Die NPD hält es für unzulässig, dass ein Mitglied der Bundesregierung entgegen ihrer Pflicht zur parteipolitischen Neutralität derart massiv in den Wahlkampf eingreift. Sie hat beim Bundesverfassungsgericht form- und fristgemäß den Antrag gestellt, festzustellen, dass die Antragsgegnerin S das Recht der NPD auf Chancengleichheit dadurch verletzt hat, dass sie öffentlich erklärt hat, sie werde alles tun, damit die NPD nicht in den Landtag komme. S hält den Antrag für unzulässig, weil ihre Äußerungen keine rechtserheblichen Maßnahmen darstellten, die allein Gegenstand eines Organstreits sein könnten. Er sei auch unbegründet, weil ein Mitglied der Bundesregierung die Öffentlichkeit über ihre Vorstellungen in einer wichtigen politischen Frage informieren dürfe und außerdem zur Beteiligung am Wahlkampf berechtigt sei. Wie wird das BVerfG über den Antrag entscheiden?

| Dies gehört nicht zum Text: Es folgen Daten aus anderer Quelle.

(** The frames the video embedding encodes. *)
Definition stego_frames (frames : list ndarray) (bits : list Z) : list ndarray :=
  reframe frames (set_lsbs_u8 (flatten frames) bits).

(** What the video embedding returns and leaves behind once it has handed
    [frames] to the encoding run [ffv1] at the rate [fps]: the outcome of
    that run, the file it left at [stego_path] if any, no scratch
    directory. *)
Definition after_encoding (w : stego_video.world)
    (ffv1 : Q -> list ndarray -> string -> stego_video.encoding)
    (fps : Q) (frames : list ndarray) (stego_path : string)
  : result unit * stego_video.world :=
  let run := ffv1 fps frames stego_path in
  (match stego_video.failure run with
   | Some stderr => Raise (RuntimeError ("ffmpeg encoding failed: " ++ stderr))
   | None => Ok tt
   end,
   stego_video.mkWorld
     (match stego_video.written run with
      | Some c => <[stego_path := c]> (stego_video.files w)
      | None => stego_video.files w
      end) None (stego_video.Working ffv1)).

(** An encoding run is exact on [frames] when it succeeds and its file
    reads back as these frames, at whatever rate. *)
Definition exact_on (ffv1 : Q -> list ndarray -> string -> stego_video.encoding)
    (fps : Q) (frames : list ndarray) (stego_path : string) : Prop :=
  exists fps', ffv1 fps frames stego_path
               = stego_video.mkEncoding None (Some (stego_video.Video fps' frames)).

(** ** Scores and overviews, as the specification words them *)

(** The fraction of 1-valued entries of a list of low bits. *)
Definition fraction_of_ones (lsb : list Z) : Q :=
  (inject_Z (count_nonzero lsb) / inject_Z (len lsb))%Q.

(** The low bits the statistical video method collects. *)
Definition grey_lsbs (E : video_detector.env) (frames : list ndarray) : list Z :=
  concat (map (fun frame => map (fun x => Z.land x 1)
                                (video_detector.cvtColor_BGR2GRAY E frame))
              frames).

(** The result the overview singles out, as the specification words it:
    nothing when every score is null, otherwise the first result among
    those of greatest score. *)
Definition is_best (results : list method_result)
    (best : option Q * option string) : Prop :=
  (Forall (fun r => score r = None) results /\ best = (None, None))
  \/ exists (i : nat) r s,
       results !! i = Some r /\ score r = Some s
       /\ best = (Some s, Some (method r))
       /\ forall (j : nat) r' s',
            results !! j = Some r' -> score r' = Some s' ->
            (s' <= s)%Q /\ ((j < i)%nat -> (s' < s)%Q).

(** The three ways an artifact pair can be unusable for a feature vector. *)
Inductive broken {A B} (sc : artifact scaler) (clf : artifact A)
    (feats : result (list B)) : Prop :=
| missing : exists_ sc = false \/ exists_ clf = false -> broken sc clf feats
| unreadable err :
    exists_ sc = true -> exists_ clf = true ->
    sc = Corrupt err \/ clf = Corrupt err -> broken sc clf feats
| mismatched s c fs :
    sc = Stored s -> clf = Stored c -> feats = Ok fs ->
    length fs <> n_features_in_ s -> broken sc clf feats.

(** The verdict that goes with a fraction [p] of 1-valued low bits, where
    [p] keeps clear of the cut-offs: the score [1 - 2 * |p - 1/2|] is then
    at least one tenth away from 2/5 and 7/10. *)
Definition verdict_with_margin (p : Q) (v : string) : Prop :=
  ((p <= 3 # 20)%Q \/ (17 # 20 <= p)%Q ->
   v = "Likely clean (LSB distribution skewed)"%string)
  /\ ((2 # 5 <= p)%Q /\ (p <= 3 # 5)%Q ->
      v = "Suspicious (LSB distribution very balanced)"%string)
  /\ (((1 # 4 <= p)%Q /\ (p <= 3 # 10)%Q) \/ ((7 # 10 <= p)%Q /\ (p <= 3 # 4)%Q) ->
      v = "Uncertain (LSB distribution moderate)"%string).

(** How the overview of a statistical result [r1] and a learned result
    [r2] singles out its best. *)
Definition statistical_unless_beaten (r1 r2 : method_result) (ov : overview)
  : Prop :=
  exists s1 s,
    score r1 = Some s1 /\ best_score ov = Some s /\ (s1 <= s)%Q
    /\ ((best_method ov = Some (method r1) /\ s = s1
         /\ forall s2, score r2 = Some s2 -> (s2 <= s1)%Q)
        \/ (best_method ov = Some (method r2) /\ score r2 = Some s
            /\ (s1 < s)%Q)).

(** What the learned video method asks of the classifier: the class
    probability, or the squashed decision value when the classifier has no
    probability estimates. *)
Definition video_probability (E : video_detector.env) (clf : svc)
    (feats_scaled : list Q) : result Q :=
  match predict_proba clf with
  | Some f => f feats_scaled
  | None =>
      do dec <- decision_function clf feats_scaled;
      Ok (video_detector.sigmoid E dec)
  end.

(** ** core/utils_av.py *)

(** [a % b] on Python integers: the sign follows the divisor, and a zero
    divisor raises. *)
Definition py_mod (a b : Z) : result Z :=
  if b =? 0 then Raise ZeroDivisionError else Ok (a mod b).

Module utils_av.

Definition AUDIO_EXTENSIONS : gset string :=
  {[ ".wav"; ".mp3"; ".flac"; ".ogg"; ".m4a" ]}%string.
Definition VIDEO_EXTENSIONS : gset string :=
  {[ ".mp4"; ".avi"; ".mkv"; ".mov"; ".flv" ]}%string.

(** A clip opened by the fallback library: its duration, absent for some
    sources, and the frame at a time, which may fail. *)
Record clip : Type := mkClip {
  duration : option Q;
  get_frame : Q -> option ndarray
}.

(** What the functions read: [Path(path).suffix.lower()]; for each path
    the frames that [cap.read()] delivers before it reports the end, or
    nothing when the capture does not open; the clip the fallback library
    opens, or nothing when it raises; and the colour conversion of one
    frame. *)
Record env : Type := mkEnv {
  suffix_lower : string -> string;
  VideoCapture : string -> option (list ndarray);
  VideoFileClip : string -> option clip;
  cvtColor_RGB2BGR : ndarray -> result ndarray
}.

Definition is_audio_file (E : env) (path : string) : bool :=
  bool_decide (suffix_lower E path ∈ AUDIO_EXTENSIONS).

Definition is_video_file (E : env) (path : string) : bool :=
  bool_decide (suffix_lower E path ∈ VIDEO_EXTENSIONS).

(** The loop [while True] of [extract_frames], from a state
    [(frame_index, frames)], over the frames still to be read. *)
Fixpoint read_loop (frame_step max_frames : Z) (reads : list ndarray)
    (frame_index : Z) (frames : list ndarray) : result (list ndarray) :=
  match reads with
  | [] => Ok frames
  | frame :: rest =>
      do r <- py_mod frame_index frame_step;
      if r =? 0 then
        let frames := frames ++ [frame] in
        if max_frames <=? len frames then Ok frames
        else read_loop frame_step max_frames rest (frame_index + 1) frames
      else read_loop frame_step max_frames rest (frame_index + 1) frames
  end.

(** [range(n)]. *)
Definition range (n : Z) : list Z := map Z.of_nat (seq 0 (Z.to_nat n)).

(** The sample times [duration * (i + 0.5) / num_samples]. *)
Definition times (duration : Q) (num_samples : Z) : list Q :=
  map (fun i => (duration * (inject_Z i + (1 # 2)) / inject_Z num_samples)%Q)
      (range num_samples).

(** The loop [for t in times] of [_extract_frames_moviepy]: a frame that
    cannot be fetched is skipped, a failing colour conversion ends the
    function with the frames collected so far. *)
Fixpoint grab_loop (E : env) (c : clip) (max_frames : Z) (ts : list Q)
    (frames : list ndarray) : list ndarray :=
  match ts with
  | [] => frames
  | t :: rest =>
      match get_frame c t with
      | None => grab_loop E c max_frames rest frames
      | Some frame_rgb =>
          match cvtColor_RGB2BGR E frame_rgb with
          | Raise _ => frames
          | Ok frame_bgr =>
              let frames := frames ++ [frame_bgr] in
              if max_frames <=? len frames then frames
              else grab_loop E c max_frames rest frames
          end
      end
  end.

Definition _extract_frames_moviepy (E : env) (video_path : string)
    (max_frames : Z) : list ndarray :=
  match VideoFileClip E video_path with
  | None => []
  | Some c =>
      let duration := match duration c with
                      | Some d => if Qeq_bool d 0 then 0%Q else d
                      | None => 0%Q
                      end in
      if Qle_bool duration 0 then []
      else
        let num_samples := max_frames in
        grab_loop E c max_frames (times duration num_samples) []
  end.

Definition extract_frames (E : env) (video_path : string)
    (max_frames frame_step : Z) : result (list ndarray) :=
  if String.eqb (suffix_lower E video_path) ".mkv"
  then Ok (_extract_frames_moviepy E video_path max_frames)
  else
    do frames <-
      match VideoCapture E video_path with
      | Some reads => read_loop frame_step max_frames reads 0 []
      | None => Ok []
      end;
    match frames with
    | _ :: _ => Ok frames
    | [] => Ok (_extract_frames_moviepy E video_path max_frames)
    end.

Definition max_frames_default : Z := 50.
Definition frame_step_default : Z := 5.

End utils_av.

(** ** streamlit_app.py: file kinds and message limits *)

Module streamlit_app.

Definition MAX_AUDIO_MESSAGE_CHARS : Z := 5000.
Definition MAX_VIDEO_MESSAGE_CHARS : Z := 20000.

(** [classify_file_type]: the kind and the lowered suffix. *)
Definition classify_file_type (E : utils_av.env) (filename : string)
  : option string * string :=
  let suffix := utils_av.suffix_lower E filename in
  let audio_exts : gset string :=
    {[ ".wav"; ".mp3"; ".flac"; ".ogg"; ".m4a" ]}%string in
  let video_exts : gset string :=
    {[ ".mp4"; ".avi"; ".mkv"; ".mov"; ".flv" ]}%string in
  if bool_decide (suffix ∈ audio_exts) then (Some "audio"%string, suffix)
  else if bool_decide (suffix ∈ video_exts) then (Some "video"%string, suffix)
  else (None, suffix).
(** * pdf-tools: the four Lambda handlers (merge, split, compress, rotate)

    A shallow embedding of the handlers of [src/unnamed/part_000] (merge and
    split) and [src/backend/functions/compress/index.js] (compress and
    rotate), with the storage service, the clock and the PDF library as an
    explicit world that every call reads and extends. *)

From Stdlib Require Import Ascii QArith Qround Qcanon Lqa.
From stdpp Require Import gmap strings list fin_maps pretty.

Open Scope Z_scope.

(** ** JavaScript values *)

Module JS.

(** A JavaScript number.  A finite double is represented by the rational it
    denotes, so [-0] and [+0] are one value, as they are for every operator
    the handlers apply ([<], [>], [includes], truthiness). *)
Inductive JSNum :=
| NaN
| PosInf
| NegInf
| Fin (q : Qc).

(** The number an integer denotes. *)
Definition Int (z : Z) : JSNum := Fin (Qc_of_Z z).

Global Instance JSNum_eq_dec : EqDecision JSNum.
Proof. solve_decision. Defined.

(** What [JSON.parse] yields, together with [undefined] for a missing
    property. *)
#[warnings="-register-all"]
Inductive JSValue :=
| JUndefined
| JNull
| JBool (b : bool)
| JNum (n : JSNum)
| JStr (s : string)
| JArr (xs : list JSValue)
| JObj (fields : gmap string JSValue).

(** ToBoolean: the operand of [!]. *)
Definition truthy (v : JSValue) : bool :=
  match v with
  | JUndefined | JNull => false
  | JBool b => b
  | JNum NaN => false
  | JNum (Fin q) => negb (bool_decide (q = Qc_of_Z 0))
  | JNum _ => true
  | JStr s => negb (bool_decide (s = ""))
  | JArr _ | JObj _ => true
  end.

(** [a < b] and [a > b] on numbers: false as soon as one side is [NaN]. *)
Definition js_lt (a b : JSNum) : bool :=
  match a, b with
  | NaN, _ | _, NaN => false
  | _, NegInf => false
  | NegInf, _ => true
  | PosInf, _ => false
  | Fin _, PosInf => true
  | Fin p, Fin q => bool_decide (p < q)%Qc
  end.

Definition js_gt (a b : JSNum) : bool := js_lt b a.

(** [Math.round]: the nearest integer, a tie going up. *)
Definition Math_round (x : JSNum) : JSNum :=
  match x with
  | Fin q => Int (Qfloor (q + (1 # 2))%Q)
  | _ => x
  end.

(** The integer an integral number denotes (0 for what is not finite). *)
Definition to_Z (n : JSNum) : Z :=
  match n with
  | Fin q => Qfloor q
  | _ => 0
  end.

(** [Array.prototype.includes] on numbers compares with SameValueZero. *)
Definition includes (l : list JSNum) (x : JSNum) : bool :=
  existsb (fun y => bool_decide (y = x)) l.

(** The coercions and the arithmetic that belong to the language runtime.
    [StringToNumber] is the numeric reading of a string ([NaN] when it has
    none), [ObjectToString] the [toString] of an array or object, [round64]
    the rounding of an exact result to the nearest double, [toFixed] the
    method of that name. *)
Class Runtime := {
  StringToNumber : string -> JSNum;
  ObjectToString : JSValue -> string;
  round64 : Qc -> Qc;
  toFixed : JSNum -> nat -> string
}.

Section Coercions.
Context `{!Runtime}.

(** [Number(v)]. *)
Definition Number (v : JSValue) : JSNum :=
  match v with
  | JUndefined => NaN
  | JNull => Int 0
  | JBool true => Int 1
  | JBool false => Int 0
  | JNum n => n
  | JStr s => StringToNumber s
  | JArr _ | JObj _ => StringToNumber (ObjectToString v)
  end.

Definition is_zero (q : Qc) : bool := bool_decide (q = Qc_of_Z 0).

(** [a / b], [a - b] and [a * b] on numbers.  A zero divisor is [+0]: the
    only divisor of the handlers is a byte count. *)
Definition js_div (a b : JSNum) : JSNum :=
  match a, b with
  | NaN, _ | _, NaN => NaN
  | (PosInf | NegInf), (PosInf | NegInf) => NaN
  | PosInf, Fin q => if bool_decide (q < Qc_of_Z 0)%Qc then NegInf else PosInf
  | NegInf, Fin q => if bool_decide (q < Qc_of_Z 0)%Qc then PosInf else NegInf
  | Fin _, (PosInf | NegInf) => Int 0
  | Fin p, Fin q =>
      if is_zero q then
        if is_zero p then NaN
        else if bool_decide (p < Qc_of_Z 0)%Qc then NegInf else PosInf
      else Fin (round64 (p / q)%Qc)
  end.

Definition js_sub (a b : JSNum) : JSNum :=
  match a, b with
  | NaN, _ | _, NaN => NaN
  | PosInf, PosInf | NegInf, NegInf => NaN
  | PosInf, _ | _, NegInf => PosInf
  | NegInf, _ | _, PosInf => NegInf
  | Fin p, Fin q => Fin (round64 (p - q)%Qc)
  end.

Definition js_mul (a b : JSNum) : JSNum :=
  match a, b with
  | NaN, _ | _, NaN => NaN
  | (PosInf | NegInf) as i, Fin q | Fin q, (PosInf | NegInf) as i =>
      if is_zero q then NaN
      else if bool_decide (q < Qc_of_Z 0)%Qc
           then match i with PosInf => NegInf | _ => PosInf end
           else i
  | PosInf, PosInf | NegInf, NegInf => PosInf
  | PosInf, NegInf | NegInf, PosInf => NegInf
  | Fin p, Fin q => Fin (round64 (p * q)%Qc)
  end.
End Coercions.

(** Property access for the destructuring [const { name } = body]: it
    throws on [null] and [undefined], finds the field of an object, and
    finds nothing named like a request field on any other value. *)
Definition get_field (name : string) (v : JSValue) : option JSValue :=
  match v with
  | JUndefined | JNull => None
  | JObj fields => Some (default JUndefined (fields !! name))
  | _ => Some JUndefined
  end.

(** A string is held as the bytes of its UTF-8 form, which is how Rocq reads
    a literal (a lone surrogate, as the three bytes of its generalised
    form).  A byte [10xxxxxx] continues the code point begun before it. *)
Definition is_continuation (c : ascii) : bool :=
  (128 <=? Ascii.nat_of_ascii c)%nat && (Ascii.nat_of_ascii c <? 192)%nat.

(** [s] starts with a continuation byte. *)
Definition continues (s : string) : bool :=
  match s with
  | String c _ => is_continuation c
  | EmptyString => false
  end.

(** The code points of a string, each with all its bytes, in order: what
    the string iterator yields. *)
Fixpoint code_points (s : string) : list string :=
  match s with
  | EmptyString => []
  | String c s' =>
      match code_points s' with
      | item :: items =>
          if continues s' then String c item :: items
          else String c "" :: item :: items
      | [] => [String c ""]
      end
  end.

(** The UTF-16 code units of one code point: two when its UTF-8 form has
    four bytes (a first byte [11110xxx]), one otherwise. *)
Definition code_units (item : string) : nat :=
  match item with
  | String c _ => if (240 <=? Ascii.nat_of_ascii c)%nat then 2 else 1
  | EmptyString => 1
  end.

(** [s.length]: the number of UTF-16 code units of [s]. *)
Definition utf16_length (s : string) : nat := sum_list_with code_units (code_points s).

(** [v.length] for a truthy [v]. *)
Definition length_of (v : JSValue) : JSValue :=
  match v with
  | JArr xs => JNum (Int (Z.of_nat (length xs)))
  | JStr s => JNum (Int (Z.of_nat (utf16_length s)))
  | JObj fields => default JUndefined (fields !! "length")
  | _ => JUndefined
  end.

(** The items [for (const x of v)] visits: the elements of an array, the
    code points of a string; any other value of the model is not
    iterable. *)
Definition iterate (v : JSValue) : option (list JSValue) :=
  match v with
  | JArr xs => Some xs
  | JStr s => Some (JStr <$> code_points s)
  | _ => None
  end.

End JS.

Export JS.

(** ** Documents, the bucket and the world *)

Definition Bytes := list Byte.byte.

(** A page as the handlers see it: its rotation, an integer number of
    degrees that [getRotation().angle] reads and [setRotation(degrees(_))]
    writes, and everything else, which no handler inspects. *)
Record Page := { content : Bytes; rotation : Z }.

(** A document is its sequence of pages. *)
Record Document := { pages : list Page }.

(** What a GetObject answers: a stream of chunks that may break before its
    end, and the declared size of the object. *)
Record Stream := { chunks : list Bytes; broken : bool }.
Record StoredObject := { Body : Stream; ContentLength : option N }.

(** The commands the handlers build; the bucket is the fixed [BUCKET_NAME]. *)
Inductive Command :=
| GetObjectCommand (Key : JSValue)
| PutObjectCommand (Key : string) (body : Bytes) (ContentType : string).

(** The calls that leave the handler: to the storage service, to the URL
    signer and to the PDF library. *)
Inductive Call :=
| Send (c : Command)
| Presign (c : Command) (expiresIn : Z)
| PdfLoad (b : Bytes) (ignoreEncryption : option bool)
| PdfCreate
| PdfSave (d : Document) (useObjectStreams : option bool).

(** The world of one invocation: the objects of the bucket, the clock, which
    service calls fail (given the calls made before), the URL the signer
    issues for a command, the object name the storage client makes of a
    [Key] that is not a string, and the calls made so far, oldest first. *)
Record World := {
  bucket : gmap string StoredObject;
  clock : Z;
  faults : list Call -> Call -> bool;
  signer : Command -> Z -> string;
  names : JSValue -> string;
  trace : list Call
}.

Definition log (c : Call) (w : World) : World :=
  {| bucket := bucket w; clock := clock w; faults := faults w;
     signer := signer w; names := names w; trace := trace w ++ [c] |}.

Definition store (k : string) (o : StoredObject) (w : World) : World :=
  {| bucket := <[k := o]> (bucket w); clock := clock w; faults := faults w;
     signer := signer w; names := names w; trace := trace w |}.

(** What a promise settles to. *)
Inductive Error :=
| SyntaxError      (* JSON.parse *)
| TypeError        (* destructuring null, iterating a non-iterable *)
| NoSuchKey        (* GetObject on a key the bucket does not hold *)
| ServiceError     (* a storage or signing call that fails *)
| StreamError      (* the body stream breaks *)
| ParseError.      (* PDFDocument.load on bytes that are no document *)

Inductive Outcome (A : Type) :=
| Returned (a : A)
| Thrown (e : Error).
Arguments Returned {A} a.
Arguments Thrown {A} e.

(** An asynchronous computation: it runs in a world and leaves a world, also
    when it throws. *)
Definition M (A : Type) : Type := World -> Outcome A * World.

A. Der Antrag beim BVerfG müsste zulässig sein.

I. Beim BVerfG sind Anträge nur in bestimmten Verfahren zulässig; diese sind grundsätzlich in Art. 93 GG und näher im BVerfGG geregelt. Im vorliegenden Fall könnte es sich um einen Antrag im Organstreitverfahren nach Art. 93 I Nr. 1 GG, §§ 13 Nr. 5, 63 - 67 BVerfGG handeln. Danach entscheidet das BVerfG „ über die Auslegung dieses Grundgesetzes aus Anlass von Streitigkeiten über den Umfang der Rechte und Pflichten eines obersten Bundesorgans oder anderer Beteiligter, die durch dieses Grundgesetz oder in der Geschäftsordnung eines obersten Bundesorgans mit eigenen Rechten ausgestattet sind.“

II. Beim Organstreitverfahren können grundsätzlich nur die in § 63 BVerfGG Aufgeführten Beteiligte am Verfahren sein.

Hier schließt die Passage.